Closed abrom closed 4 years ago

abrom commented 4 years ago

This isn't necessarily a bug per se with the gem, however the gem does create (without warning or error) an XLS file that does not open in MS Excel (tested a few different versions with the same result):

Screen Shot 2020-03-10 at 12 18 21 PM

Interestingly, opening the file with something like LibreOffice 'works', but saving the file results in the cell being truncated to 32KB - 1 (also without warning! doh).

FYI I couldn't see any reference to this limit in either of the file format spec documents attached on the project readme.

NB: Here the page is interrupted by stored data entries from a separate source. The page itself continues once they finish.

(** * Syscall correlation engine of the runtime-security probes

    A shallow embedding of [pkg/security/ebpf/c/chmod.h] and
    [pkg/security/ebpf/c/mount.h]: the entry probes that park a
    [syscall_cache_t] for the current thread, the intermediate mount hooks
    that fill it in, and the exit probes that consume it and publish an
    event.

    Integers are [Z]; kernel pointers are [Z] addresses with [0] for NULL.
    The eBPF maps are explicit components of a [state] that every handler
    receives and returns, together with the handler's return code. *)

From stdpp Require Import gmap strings list fin_maps.
From Stdlib Require Import ZArith.

Open Scope Z_scope.

(** ** Constants *)

(** Linux [stat.h] permission masks. *)
Definition S_ISUID : Z := 0x800.     (* 04000 *)
Definition S_ISGID : Z := 0x400.     (* 02000 *)
Definition S_ISVTX : Z := 0x200.     (* 01000 *)
Definition S_IRWXUGO : Z := 0x1ff.   (* 00777 *)
Definition S_IALLUGO : Z :=
  Z.lor (Z.lor (Z.lor S_ISUID S_ISGID) S_ISVTX) S_IRWXUGO.

(** [#define FSTYPE_LEN 16] *)
Definition FSTYPE_LEN : nat := 16.

(** ** Data model *)

(** The event type tags used by the two families. *)
Inductive event_type := EVENT_CHMOD | EVENT_MOUNT.

#[global] Instance event_type_eq_dec : EqDecision event_type.
Proof. solve_decision. Defined.
(** * Route planning by air-quality exposure: a shallow embedding

    This development models the route-ranking pipeline of the dashboard:
    [src/hooks/useRouteCalculation.ts] (geocoding, route fetching with a
    straight-line fallback, air-quality sampling along a path, averaging and
    sorting) and the selection logic of [src/pages/RoutePlanner.tsx]
    (cleanest route, relative premium shown next to every other route).

    Conventions.
    - A JavaScript [number] is modelled by the type [number] below: exact
      rationals extended with [NaN] and the two infinities.  Rounding of
      IEEE-754 doubles and the sign of zero are not modelled; a bound on a
      computed value is therefore stated closed wherever a double can round
      onto it, and a literal a draw of [Math.random] is compared with is the
      double it denotes.
    - The three HTTP services and [Math.random] are an environment [Env] whose
      answers may depend on the request and on the instant of the call; code
      that awaits them is written in a state monad that advances a clock and
      keeps a log of the calls performed.
    - [Promise.all] is modelled by running the promises one after the other, in
      array order; the array of results has that order in the source too. *)

From Stdlib Require Import QArith Qround ZArith List String Bool Arith.
From Stdlib Require Import Lia Lqa Permutation Sorted DecimalString.
From Stdlib Require Import DecimalNat FinFun.
Import ListNotations.

Local Open Scope Q_scope.

(** ** JavaScript numbers *)

Module JS.

Inductive number : Type :=
| NaN
| NegInf
| Num (q : Q)
| PosInf.

Definition is_nan (x : number) : bool :=
  match x with NaN => true | _ => false end.

Definition Qltb (a b : Q) : bool := negb (Qle_bool b a).

Definition neg (x : number) : number :=
  match x with
  | NaN => NaN
  | NegInf => PosInf
  | Num q => Num (- q)
  | PosInf => NegInf
  end.

(** [x + y] *)
Definition add (x y : number) : number :=
  match x, y with
  | NaN, _ | _, NaN => NaN
  | PosInf, NegInf | NegInf, PosInf => NaN
  | PosInf, _ | _, PosInf => PosInf
  | NegInf, _ | _, NegInf => NegInf
  | Num a, Num b => Num (a + b)
  end.

(** [x - y] *)
Definition sub (x y : number) : number := add x (neg y).

(** The infinity carrying the sign of [s * q]; [NaN] when [q] is zero. *)
Definition signed_inf (positive : bool) (q : Q) : number :=
  match q ?= 0 with
  | Eq => NaN
  | Gt => if positive then PosInf else NegInf
  | Lt => if positive then NegInf else PosInf
  end.

(** [x * y] *)
Definition mul (x y : number) : number :=
  match x, y with
  | NaN, _ | _, NaN => NaN
  | Num a, Num b => Num (a * b)
  | PosInf, PosInf | NegInf, NegInf => PosInf
  | PosInf, NegInf | NegInf, PosInf => NegInf
  | PosInf, Num q | Num q, PosInf => signed_inf true q
  | NegInf, Num q | Num q, NegInf => signed_inf false q
  end.

(** [x / y]; a zero divisor is taken as [+0]. *)
Definition div (x y : number) : number :=
  match x, y with
  | NaN, _ | _, NaN => NaN
  | Num a, Num b =>
      if Qeq_bool b 0 then signed_inf true a else Num (a / b)
  | Num _, (PosInf | NegInf) => Num 0
  | (PosInf | NegInf), (PosInf | NegInf) => NaN
  | PosInf, Num b => if Qltb b 0 then NegInf else PosInf
  | NegInf, Num b => if Qltb b 0 then PosInf else NegInf
  end.

(** [x < y] *)
Definition ltb (x y : number) : bool :=
  match x, y with
  | NaN, _ | _, NaN => false
  | _, NegInf => false
  | NegInf, _ => true
  | PosInf, _ => false
  | Num _, PosInf => true
  | Num a, Num b => Qltb a b
  end.

(** [x > y] *)
Definition gtb (x y : number) : bool := ltb y x.

(** [x <= y] *)
Definition leb (x y : number) : bool :=
  match x, y with
  | NaN, _ | _, NaN => false
  | NegInf, _ => true
  | _, PosInf => true
  | _, NegInf => false
  | PosInf, _ => false
  | Num a, Num b => Qle_bool a b
  end.

(** [x >= y] *)
Definition geb (x y : number) : bool := leb y x.

(** [x === y] on numbers *)
Definition eqb (x y : number) : bool :=
  match x, y with
  | NegInf, NegInf | PosInf, PosInf => true
  | Num a, Num b => Qeq_bool a b
  | _, _ => false
  end.

(** [Math.round]: the nearest integer, halves going up. *)
Definition Math_round (x : number) : number :=
  match x with
  | Num q => Num (inject_Z (Qfloor (q + (1 # 2))))
  | other => other
  end.

(** [Math.pow(x, 2)] *)
Definition Math_pow2 (x : number) : number := mul x x.

(** [Math.sqrt], over a square root [Qsqrt] of the non-negative rationals
    (a rounded one, as the runtime's is). *)
Definition Math_sqrt (Qsqrt : Q -> Q) (x : number) : number :=
  match x with
  | NaN | NegInf => NaN
  | PosInf => PosInf
  | Num q => if Qltb q 0 then NaN else Num (Qsqrt q)
  end.

(** [n] as a number, for array lengths. *)
Definition of_nat (n : nat) : number := Num (inject_Z (Z.of_nat n)).

(** [Array.prototype.sort(comparefn)] as ECMAScript specifies it: the sort is
    stable, [comparefn(a, b) > 0] asks for [a] after [b], and a [NaN] answer
    counts as [+0].  The order the elements are compared in is left to the
    engine; the model inserts each element, from the last to the first, into
    the sorted rest. *)
Section Sort.
Context {A : Type} (comparefn : A -> A -> number).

To replicate this (ignore the; nil.. that's just so my console pager doesn't flip out):

book = Spreadsheet::Workbook.new
sheet = book.create_worksheet name: 'test'
sheet[0, 0] = 'a' * (2**15 - 1); nil
book.write 'works_fine.xls'; nil

sheet[0, 0] = 'a' * 2**15; nil
book.write 'broken_read.xls'; nil

Not sure what the solution for this sort of thing might be.. comment in the readme? Write something to $stderr ?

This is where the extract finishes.